A Maltese teacher has decided to take to Facebook to show people the true ups and downs of online learning, bringing up a number of important points that should be taken into consideration when weighing in on the debate of school re-openings in September.
“I wasn’t going to write anything about the comments on school reopenings because I was honestly giving up,” the teacher started, saying it’s virtually impossible to explain things rationally when it comes to many Maltese people.
“Schools, for the people (and politicians) have just become a mechanism which liberates you from your children for a number of hours per day, and whether they’re learning anything or not probably doesn’t interest you either.”
Among the issues raised was the fact that, according to the teacher’s personal experiences, children who aren’t pushed by their parents to attend the lessons simply don’t. There is no way to force them to attend from the teacher’s side, and they end up completely missing out on the syllabus.
“Isn’t it obvious your daughter didn’t learn anything online if she never attended a single lesson? Should I have come to your house, get her out of bed and turned on her computer?”

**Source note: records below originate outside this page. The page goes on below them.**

Lemma extract_braced (text pre body post : str) :
  text = pre ++ 123%N :: body ++ 125%N :: post -> ~ In 123%N pre -> ~ In 125%N post ->
  find (py "{") text 0 = Py.len pre /\
  Py.rfind 125%N text = Py.len pre + 1 + Py.len body /\
  slice (find (py "{") text 0) (Py.rfind 125%N text + 1) text = 123%N :: body ++ [125%N].
Proof.
  intros -> Hpre Hpost.
  assert (Hf : find (py "{") (pre ++ 123%N :: body ++ 125%N :: post) 0 = Py.len pre).
  { unfold find. cbn [Z.ltb Z.compare Z.to_nat skipn].
    match goal with |- context [Py.len ?x <? 0] =>
      destruct (Py.len x <? 0) eqn:E; [apply Z.ltb_lt in E; unfold Py.len in E; lia|] end.
    change (py "{") with [123%N]. now rewrite find_go_char. }
  assert (Hr : Py.rfind 125%N (pre ++ 123%N :: body ++ 125%N :: post)
               = Py.len pre + 1 + Py.len body).
  { unfold Py.rfind.
    replace (pre ++ 123%N :: body ++ 125%N :: post)
      with ((pre ++ 123%N :: body) ++ 125%N :: post) by (now rewrite <- app_assoc).
    rewrite rfind_from_last by exact Hpost.
    unfold Py.len. rewrite length_app. cbn [List.length]. lia. }
  rewrite Hf, Hr. repeat split.
  replace (Py.len pre + 1 + Py.len body + 1) with (Py.len pre + Py.len (123%N :: body ++ [125%N]))
    by (unfold Py.len; cbn [List.length]; rewrite length_app; simpl; lia).
  replace (pre ++ 123%N :: body ++ 125%N :: post)
    with (pre ++ (123%N :: body ++ [125%N]) ++ post)
    by (cbn [app]; now rewrite <- app_assoc).
  apply slice_middle.
Qed.

(** X15.  For an answer without a backtick, [_extract_json_from_markdown]
    returns the text from the first opening brace to the last closing
    brace when the stripped answer has an opening brace before its last
    closing brace, and the stripped answer otherwise; extracting again
    from the result changes nothing. *)
Theorem extract_json_without_fence :
  forall content : str,
    ~ In 96%N content ->
    (forall pre body post,
       Py.strip content = pre ++ 123%N :: body ++ 125%N :: post ->
       ~ In 123%N pre -> ~ In 125%N post ->
       _extract_json_from_markdown content = 123%N :: body ++ [125%N]) /\
    ((forall pre body post, Py.strip content <> pre ++ 123%N :: body ++ 125%N :: post) ->
     _extract_json_from_markdown content = Py.strip content) /\
    _extract_json_from_markdown (_extract_json_from_markdown content)
    = _extract_json_from_markdown content.
Proof.
  intros content Hc.
  assert (Hnf : forall x, ~ In 96%N x ->
            _extract_json_from_markdown x
            = let t := Py.strip x in
              if negb (find (py "{") t 0 =? -1) && negb (Py.rfind 125%N t =? -1)
                 && (Py.rfind 125%N t >? find (py "{") t 0)
              then slice (find (py "{") t 0) (Py.rfind 125%N t + 1) t else t).
  { intros x Hx. unfold _extract_json_from_markdown, search.
    rewrite search_go_no_fence; [reflexivity|]. intros H. apply Hx. now apply in_strip. }
  assert (Hbr : forall x pre body post, ~ In 96%N x ->
            Py.strip x = pre ++ 123%N :: body ++ 125%N :: post ->
            ~ In 123%N pre -> ~ In 125%N post ->
            _extract_json_from_markdown x = 123%N :: body ++ [125%N]).
  { intros x pre body post Hx E Hp Hq. rewrite (Hnf x Hx). cbv zeta.
    destruct (extract_braced _ pre body post E Hp Hq) as (H1 & H2 & H3).
    rewrite H3, H1, H2.
    pose proof (len_nonneg pre). pose proof (len_nonneg body).
    replace (Py.len pre =? -1) with false by (symmetry; apply Z.eqb_neq; lia).
    replace (Py.len pre + 1 + Py.len body =? -1) with false by (symmetry; apply Z.eqb_neq; lia).
    replace (Py.len pre + 1 + Py.len body >? Py.len pre) with true
      by (symmetry; rewrite Z.gtb_ltb; apply Z.ltb_lt; lia).
    reflexivity. }
  (* either the stripped answer has braces in order, or it is returned as it is *)
  assert (Hcases : forall x, ~ In 96%N x ->
            (exists pre body post, Py.strip x = pre ++ 123%N :: body ++ 125%N :: post /\
                                   ~ In 123%N pre /\ ~ In 125%N post) \/
            ((forall pre body post, Py.strip x <> pre ++ 123%N :: body ++ 125%N :: post) /\
             _extract_json_from_markdown x = Py.strip x)).
  { intros x Hx. rewrite (Hnf x Hx). cbv zeta. set (t := Py.strip x).
    change (py "{") with [123%N].
    destruct (find_char_spec 123%N t) as [[Hn Ef]|(u & Y & Et & Hu & Ef)].
    - right. rewrite Ef. split; [|reflexivity].
      intros pre body post E. apply Hn. rewrite E. apply in_or_app. right. now left.
    - destruct (rfind_spec 125%N t) as [[Hn Er]|(v & W & Et' & HW & Er)].
      + right. rewrite Er. rewrite andb_false_r. split; [|reflexivity].
        intros pre body post E. apply Hn. rewrite E. apply in_or_app. right. right.
        apply in_or_app. right. now left.
      + destruct (Z_lt_dec (Py.len u) (Py.len v)) as [Hlt|Hge].
        * left. rewrite Et in Et'. destruct (cuts_nest _ _ _ _ _ _ Et' Hlt) as (body & -> & ->).
          exists u, body, W. repeat split; auto.
        * right. rewrite Ef, Er.
          replace (Py.len v >? Py.len u) with false
            by (symmetry; rewrite Z.gtb_ltb; apply Z.ltb_ge; lia).
          rewrite andb_false_r. split; [|reflexivity].
          intros pre body post E.
          (* the first brace is at [pre'] with [pre'] no longer than [pre], the last
             closing brace at or after the one displayed *)
          assert (H1 : Py.len u <= Py.len pre).
          { destruct (Z_lt_dec (Py.len pre) (Py.len u)) as [Hl|Hl]; [|lia].
            rewrite Et in E. symmetry in E.
            destruct (cuts_nest _ _ _ _ _ _ E Hl) as (b & -> & _).
            exfalso. apply Hu. apply in_or_app. right. now left. }
          assert (H2 : Py.len pre + 1 + Py.len body <= Py.len v).
          { destruct (Z_lt_dec (Py.len v) (Py.len pre + 1 + Py.len body)) as [Hl|Hl]; [|lia].
            rewrite Et' in E.
            replace (pre ++ 123%N :: body ++ 125%N :: post)
              with ((pre ++ 123%N :: body) ++ 125%N :: post) in E
              by (now rewrite <- app_assoc).
            assert (Hl' : Py.len v < Py.len (pre ++ 123%N :: body)).
            { unfold Py.len in *. rewrite length_app. cbn [List.length]. lia. }
            destruct (cuts_nest _ _ _ _ _ _ E Hl') as (b & _ & ->).
            exfalso. apply HW. apply in_or_app. right. now left. }
          pose proof (len_nonneg body). lia. }
  split; [|split].
  - intros pre body post. now apply Hbr.
  - intros Hno. destruct (Hcases content Hc) as [(pre & body & post & E & _)|[_ E]];
      [exfalso; eapply Hno; eauto|exact E].
  - destruct (Hcases content Hc) as [(pre & body & post & E & Hp & Hq)|[Hno E]].
    + rewrite (Hbr content pre body post Hc E Hp Hq).
      apply (Hbr _ [] body []).
      * intros H. apply Hc. apply in_strip. rewrite E. apply in_or_app. right.
        destruct H as [H|H]; [discriminate H|]. right.
        apply in_app_or in H. apply in_or_app. destruct H as [H|H]; [now left|].
        destruct H as [H|[]]. discriminate H.
      * now rewrite strip_braced.
      * intros [].
      * intros [].
    + rewrite E.
      assert (Hc' : ~ In 96%N (Py.strip content)) by (intros H; apply Hc; now apply in_strip).
      destruct (Hcases (Py.strip content) Hc') as [(pre & body & post & E' & _)|[_ E']].
      * rewrite strip_idem in E'. exfalso. eapply Hno; eauto.
      * rewrite E'. apply strip_idem.
Qed.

The teacher continued that this is not valid grounds for dismissing online lessons, because it feeds into the rhetoric of not holding parents accountable for their own child’s education.
“But if I get sick, what will happen?” he argues. “In one day, I meet at least 80 students. If these all fall from the sky and into my classroom in some way, that’s already 80 families in quarantine… besides my own. Now imagine my school, where there are nearly 1,000 students and about 200 staff members.”
While considering the logistics and attempting to protect children’s mental health, it’s of utmost importance to safeguard public health and vulnerable kids, he continues.
The teacher clarifies his position on the debate by saying he obviously wants schools to be opened… “but there’s a big difference between what I ‘want’ and what ‘is needed’. This is what the people don’t want to understand”.
He continues by explaining how the social aspect of school has been lost to the black screens of switched-off cameras and how tedious work has become.
He prompts those in power by reminding people of the infamous Think Tank which was set up for the explicit purpose of discussing solutions to education in the time of the pandemic, but seems to have fallen off the radar and not offered up any of the promised solutions.
“If school isn’t a mass gathering, then I don’t know what you can call it.”
“As far as I know, mass gatherings are dangerous and forbidden,” he continued. “Or does it not matter when it’s a school?”
“What did these ‘experts’ come up with?” he asked. “It would be ideal if, as educators, we know what is going to happen so we can prepare ourselves, preferably before the first day of school.”
“I wish schools didn’t have to close,” the teacher later clarified in the comments section. “I wish I could have continued with my preparations for the Form 5 Farewell. I wish the Prize Day could have happened. I wish the sleepovers could have happened. I was very looking forward to going trekking with my kids. Those are the things that I believe are the most important parts of our children’s education, but the time that we’re living in didnt’ allow these things to happen.”
“Going online is definitely not my first choice, but it’s a choice that we all need to keep available just in case,” he finished.